Conclusion

By our "driven" KMC method, we were able to get reasonable values of the Soret coefficient in comparison to the previous MD simulations. To our knowledge, application of KMC to this problem has not yet been attempted. Starting from relative ignorance forced us to make non tested approximations. Thus, the only criterion of judging these assumptions is our results. Some of these assumptions are that, transition state theory is still valid in presence of a temperature gradient, the use of a local temperature dependent transition probability is valid, the frequency factor of transition probability is not temperature dependent, the use of large temperature gradients ($\sim$ 1 K / lattice constant) is justified in KMC simulations, and lattice relaxation processes can be neglected.
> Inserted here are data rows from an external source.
(* ===== verification/DnsMessage.v ===== *)
(** The DNS messages the gateway reads and writes.

    The wire codec and the domain names belong to the hickory-proto crate: they
    are the parameters [Hickory].  The records below are the public fields of
    its message types that the gateway reads or assigns, the remaining ones
    being carried along in [msg_rest]. *)

From S2P Require Import Prelude RustStr Net.

Inductive MessageType : Type := Query | Response.
Inductive ResponseCode : Type := NoError | ServFail | NXDomain | Refused | OtherCode (code : N).

#[export] Instance MessageType_eq_dec : EqDecision MessageType.
Proof. solve_decision. Defined.
#[export] Instance ResponseCode_eq_dec : EqDecision ResponseCode.
Proof. solve_decision. Defined.

(** Record types and classes by their wire numbers. *)
Notation RecordType := N (only parsing).
Notation DNSClass := N (only parsing).
Definition RecordType_A : RecordType := 1.

Inductive RData (D : Type) : Type :=
| RDataA (address : Ipv4Addr)
| RDataSOA (minimum : N) (soa_rest : D)
| RDataOther (data : D).
Arguments RDataA {D} address.
Arguments RDataSOA {D} minimum soa_rest.
Arguments RDataOther {D} data.

Record Metadata : Type := {
  md_id : N;
  md_message_type : MessageType;
  md_op_code : N;
  md_authoritative : bool;
  md_truncation : bool;
  md_recursion_desired : bool;
  md_recursion_available : bool;
  md_response_code : ResponseCode;
}.

Record Question (Nm : Type) : Type := {
  q_name : Nm;
  query_type : RecordType;
  query_class : DNSClass;
}.
Arguments q_name {Nm} _. Arguments query_type {Nm} _. Arguments query_class {Nm} _.
Arguments Build_Question {Nm} _ _ _.

Record RR (Nm D : Type) : Type := {
  rr_name : Nm;
  rr_ttl : N;
  rr_data : RData D;
}.
Arguments rr_name {Nm D} _. Arguments rr_ttl {Nm D} _. Arguments rr_data {Nm D} _.
Arguments Build_RR {Nm D} _ _ _.

Record MessageOf (Nm D E R : Type) : Type := {
  metadata : Metadata;
  queries : list (Question Nm);
  answers : list (RR Nm D);
  authorities : list (RR Nm D);
  edns : option E;
  msg_rest : R;
}.
Arguments metadata {Nm D E R} _. Arguments queries {Nm D E R} _.
Arguments answers {Nm D E R} _. Arguments authorities {Nm D E R} _.
Arguments edns {Nm D E R} _. Arguments msg_rest {Nm D E R} _.
Arguments Build_MessageOf {Nm D E R} _ _ _ _ _ _.

(** What the crate provides: names and their presentation, the codec, an empty
    response to a transaction. *)
Class Hickory : Type := {
  Name : Type;
  OtherData : Type;
  Edns : Type;
  Rest : Type;
  to_ascii : Name -> string;
  from_vec : list N -> option (MessageOf Name OtherData Edns Rest);
  to_vec : MessageOf Name OtherData Edns Rest -> option (list N);
  message_response : N -> N -> MessageOf Name OtherData Edns Rest;
}.

Notation Message := (MessageOf Name OtherData Edns Rest).
Notation Record_ := (RR Name OtherData).

(** [Message::response] is an empty response to the given transaction. *)
Class HickoryLaws `{Hickory} : Prop := {
  message_response_id : forall id op, md_id (metadata (message_response id op)) = id;
  message_response_op : forall id op, md_op_code (metadata (message_response id op)) = op;
  message_response_type : forall id op,
    md_message_type (metadata (message_response id op)) = Response;
  message_response_truncation : forall id op,
    md_truncation (metadata (message_response id op)) = false;
  message_response_queries : forall id op, queries (message_response id op) = [];
  message_response_answers : forall id op, answers (message_response id op) = [];
  message_response_authorities : forall id op, authorities (message_response id op) = [];
  message_response_edns : forall id op, edns (message_response id op) = None;
}.

#[export] Hint Rewrite @message_response_id @message_response_op @message_response_type
  @message_response_truncation @message_response_queries @message_response_answers
  @message_response_authorities @message_response_edns using (exact _) : egressy_rw.

(** Assignments to the fields of a message. *)
Definition with_metadata {Nm D E R} (m : MessageOf Nm D E R) (md : Metadata)
    : MessageOf Nm D E R :=
  {| metadata := md; queries := queries m; answers := answers m;
     authorities := authorities m; edns := edns m; msg_rest := msg_rest m |}.

Definition with_sections {Nm D E R} (m : MessageOf Nm D E R) (qs : list (Question Nm))
    (ans auth : list (RR Nm D)) (e : option E) : MessageOf Nm D E R :=
  {| metadata := metadata m; queries := qs; answers := ans;
     authorities := auth; edns := e; msg_rest := msg_rest m |}.

(** A concrete crate for the witnesses: the messages of one table, each encoded
    by its position. *)
Definition toy_message (id : N) (ty : MessageType) (code : ResponseCode)
    (qs : list (Question string)) (ans auth : list (RR string unit))
    : MessageOf string unit unit unit :=
  {| metadata := {| md_id := id; md_message_type := ty; md_op_code := 0;
                    md_authoritative := false; md_truncation := false;
                    md_recursion_desired := true; md_recursion_available := false;
                    md_response_code := code |};
     queries := qs; answers := ans; authorities := auth; edns := None; msg_rest := tt |}.

#[export] Instance Metadata_eq_dec : EqDecision Metadata.
Proof. solve_decision. Defined.
#[export] Instance RData_eq_dec `{EqDecision D} : EqDecision (RData D).
Proof. solve_decision. Defined.
#[export] Instance Question_eq_dec `{EqDecision Nm} : EqDecision (Question Nm).
Proof. solve_decision. Defined.
#[export] Instance RR_eq_dec `{EqDecision Nm, EqDecision D} : EqDecision (RR Nm D).
Proof. solve_decision. Defined.
#[export] Instance Message_eq_dec `{EqDecision Nm, EqDecision D, EqDecision E, EqDecision R} :
  EqDecision (MessageOf Nm D E R).
Proof. solve_decision. Defined.

(** The encodings a table of messages gives: a message is the two bytes of its
    number in the table, twelve bytes long like a header. *)
Definition toy_encode (table : list (MessageOf string unit unit unit))
    (m : MessageOf string unit unit unit) : option (list N) :=
  i ← fst <$> list_find (m =.) table; Some (N.of_nat i :: replicate 11 0%N).

Definition toy (table : list (MessageOf string unit unit unit)) : Hickory := {|
  Name := string; OtherData := unit; Edns := unit; Rest := unit;
  to_ascii := id;
  from_vec := fun bytes => i ← head bytes; table !! N.to_nat i;
  to_vec := toy_encode table;
  message_response := fun id op =>
    with_metadata (toy_message id Response NoError [] [] [])
      {| md_id := id; md_message_type := Response; md_op_code := op;
         md_authoritative := false; md_truncation := false;
         md_recursion_desired := false; md_recursion_available := false;
         md_response_code := NoError |};
|}.

#[export] Instance toy_laws table : @HickoryLaws (toy table).
Proof. by split. Qed.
In comparison to MD simulations, in MD there is an added uncertainty due to the thermostats used and the mechanisms (mostly artificial particle exchanges or fictitious forces) used to impose such temperature gradients. Since the system size used in MD is usually small, this forces the concentration gradient (measured usually by counting the number of particles in a slab) to have large random errors. This might make the measured concentration gradient, which is a small magnitude, unreliable. We feel that if it is possible MC studies in these cases have more reliability than MD studies since there is no temperature uncertainty and there is no need for elaborate artificial schemes to impose temperature fields.